Aun teniendo en cuenta estos aspectos, dentro de los juegos llamémoslos "al uso", existe una doble vertiente que busca por un lado innovar y por otro satisfacer a la amplia base de seguidores. Encontrar el equilibrio entre fidelidad, continuismo o reiteración de conceptos y frescura e innovación es bastante complicado, además de que nunca satisface a todo el mundo. La clave para intentar encontrar una respuesta a este dilema la encontramos en la determinación de las necesidades del público objetivo. En el caso que nos ocupa queda meridianamente claro que Crystal Dynamics va contra el mercado. Mientras que los juegos de acción y disparos en primera o tercera persona copan las mejores puntuaciones y obtienen unos inmejorables registros de ventas, Lara Croft se ve nuevo inmersa en una aventura donde la exploración, la minuciosidad y la capacidad de reflexión se anteponen de una forma exageradísima a la acción.
Tomb Raider: Underworld es un juego destinado a satisfacer los deseos de los fans de Lara Croft y por lo tanto difícilmente van a conseguir atraer a nuevos públicos, a usuarios desencantados con la evolución del personaje o a los amantes de títulos como
Gears of War 2,
Left 4 Dead,
Dead Space,
Call of Duty 5 o
Halo 3.
Si partimos de esta premisa podremos llegar a unas conclusiones lógicas y consecuentes con lo que Eidos y Crystal Dynamics han diseñado. Si por el contrario nos obcecamos en criticar aspectos que nunca se han pretendido ofrecer, como la mejora de las secuencias de combate y acción siguiendo la estela por ejemplo de
Uncharted: Drake's Fortune o incluso heredando acción e infiltración de otros títulos, estaremos faltando a la verdad. No debemos dejar de informar al usuario acerca de lo que encontrará en
Tomb Raider: Underworld, principalmente para evitar la generación de falsas expectativas y para conseguir que nuestro análisis pueda aclarar cualquier duda que os pueda surgir.

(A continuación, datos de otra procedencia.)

(** What the [with] statement does on a pool that holds a connection and
    no more than its capacity, around a body that leaves [conn_pools] alone,
    by the ways the body can end. *)
Lemma with_connection_ways_out {R : Type} (storage_url : PyVal)
  (body : Conn -> State -> Outcome R * State) (st : State)
  (pool : ConnectionPool) (hc : Conn) (rest : list Conn) :
  conn_pools st !! storage_url = Some pool ->
  queue pool = hc :: rest ->
  Z.of_nat (List.length (queue pool)) <= maxsize pool ->
  (forall c s, conn_pools (body c s).2 = conn_pools s) ->
  let st1 := set_pool storage_url (set_queue rest pool) st in
  let back := fun c s => set_pool storage_url (set_queue (rest ++ [c]) pool) s in
  match body hc st1 with
  | (Return r, st2) =>
      with_connection storage_url body st = (Return (Some r), back hc st2)
  | (Raise e, st2) =>
      if is_broken_connection e then
        let w1 := (conn_close hc (outside st2)).2 in
        let fresh := create pool w1 in
        with_connection storage_url body st
        = (Return None, back fresh.1 (set_outside fresh.2 st2))
      else with_connection storage_url body st = (Raise e, back hc st2)
  | (Blocked, st2) => with_connection storage_url body st = (Blocked, st2)
  end.
Proof.
  intros Hpool Hq Hcap Hframe st1 back.
  assert (Hpool2 : forall st2, conn_pools st2 = conn_pools st1 ->
            conn_pools st2 !! storage_url = Some (set_queue rest pool)).
  { intros st2 ->. unfold st1, set_pool, set_conn_pools; cbn.
    apply lookup_insert_eq. }
  assert (Hroom : pool_full (set_queue rest pool) = false).
  { unfold pool_full; cbn. rewrite Hq in Hcap; cbn [List.length] in Hcap.
    apply andb_false_iff. right. apply Z.leb_gt. lia. }
  unfold with_connection.
  rewrite (connection_enter_borrows _ _ pool hc rest Hpool Hq). fold st1.
  pose proof (Hframe hc st1) as Hf.
  destruct (body hc st1) as [[r|e|] st2]; cbn [snd] in Hf.
  - rewrite (connection_exit_gives_back _ _ _ _ _ (Hpool2 _ Hf) Hroom).
    reflexivity.
  - rewrite (connection_exit_gives_back _ _ _ _ _ (Hpool2 _ Hf) Hroom).
    destruct (is_broken_connection e); reflexivity.
  - reflexivity.
Qed.

(** C4. A use of the connection context on a pool that holds a connection
    and no more than its capacity, around a body that leaves [conn_pools]
    alone, borrows the oldest connection [hc] and gives exactly one
    connection back at the end of the queue on each way out: [hc] when the
    body returns, [hc] when the body raises another exception (which goes on
    to the caller), and, when the body raises [CannotSendRequest] or
    [HTTPConnectionClosed], a connection made by the pool's factory after
    [hc.close()] (and the exception is swallowed).  So whenever the body
    ends, the pool has its capacity and as many connections as before. *)
Theorem connection_gives_one_back {R : Type} (storage_url : PyVal)
  (body : Conn -> State -> Outcome R * State) (st : State)
  (pool : ConnectionPool) (hc : Conn) (rest : list Conn) :
  conn_pools st !! storage_url = Some pool ->
  queue pool = hc :: rest ->
  Z.of_nat (List.length (queue pool)) <= maxsize pool ->
  (forall c s, conn_pools (body c s).2 = conn_pools s) ->
  let st1 := set_pool storage_url (set_queue rest pool) st in
  let back := fun c s => set_pool storage_url (set_queue (rest ++ [c]) pool) s in
  match body hc st1 with
  | (Return r, st2) =>
      with_connection storage_url body st = (Return (Some r), back hc st2)
  | (Raise e, st2) =>
      if is_broken_connection e then
        let w1 := (conn_close hc (outside st2)).2 in
        let fresh := create pool w1 in
        with_connection storage_url body st
        = (Return None, back fresh.1 (set_outside fresh.2 st2))
      else with_connection storage_url body st = (Raise e, back hc st2)
  | (Blocked, st2) => with_connection storage_url body st = (Blocked, st2)
  end
  /\ ((body hc st1).1 <> Blocked ->
      exists pool1,
        conn_pools (with_connection storage_url body st).2 !! storage_url = Some pool1
        /\ maxsize pool1 = maxsize pool
        /\ List.length (queue pool1) = List.length (queue pool)).
Proof.
  intros Hpool Hq Hcap Hframe st1 back.
  pose proof (with_connection_ways_out storage_url body st pool hc rest
                Hpool Hq Hcap Hframe) as Hmain.
  cbn zeta in Hmain. fold st1 in Hmain. fold back in Hmain.
  split; [exact Hmain|].
  intros Hends.
  assert (Hback : forall c s, conn_pools (back c s) !! storage_url
                              = Some (set_queue (rest ++ [c]) pool)).
  { intros c s. unfold back, set_pool, set_conn_pools; cbn. apply lookup_insert_eq. }
  assert (Hlen : forall c : Conn, List.length (rest ++ [c]) = List.length (queue pool)).
  { intros c. rewrite Hq, length_app; cbn. lia. }
  destruct (body hc st1) as [[r|e|] st2]; cbn [fst] in Hends.
  - rewrite Hmain; cbn [snd]. eexists; split; [apply Hback|]. split; [reflexivity|apply Hlen].
  - destruct (is_broken_connection e); rewrite Hmain; cbn [snd];
      (eexists; split; [apply Hback|]; split; [reflexivity|apply Hlen]).
  - contradiction.
Qed.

Tampoco podemos pasar por alto que dependiendo del grupo de población al que pertenezcas, seguidor de Lara, detractor o indiferente, este juego te generará impresiones y sensaciones muy diferentes.
En el presente análisis incluimos conclusiones para todos los grupos y tratamos de ofrecer una valoración lo más objetiva posible. El polémico numerito que pone colofón al análisis, la calificación otorgada al juego, no acabará de representar la valoración de cada grupo de población. Cada uno debe conocer su lugar de pertenencia y extraer conclusiones respecto a lo expuesto aquí, apoyándose en elementos como la demo publicada en el Bazar de Xbox Live. Eso sí, si con las betas de
review nosotros hemos sufrido ciertos problemas y dudas que nos han llevado a esperar a la versión comercial, lo más justo es que podáis probar de la misma forma una versión definitiva para extraer conclusiones. Os podemos adelantar que, como seguramente esperabais, si Lara nunca os ha cautivado o hace tiempo que dejó de formar parte de vuestro selecto grupo de deseos ocultos,
Underworld no os va a hacer cambiar de opinión.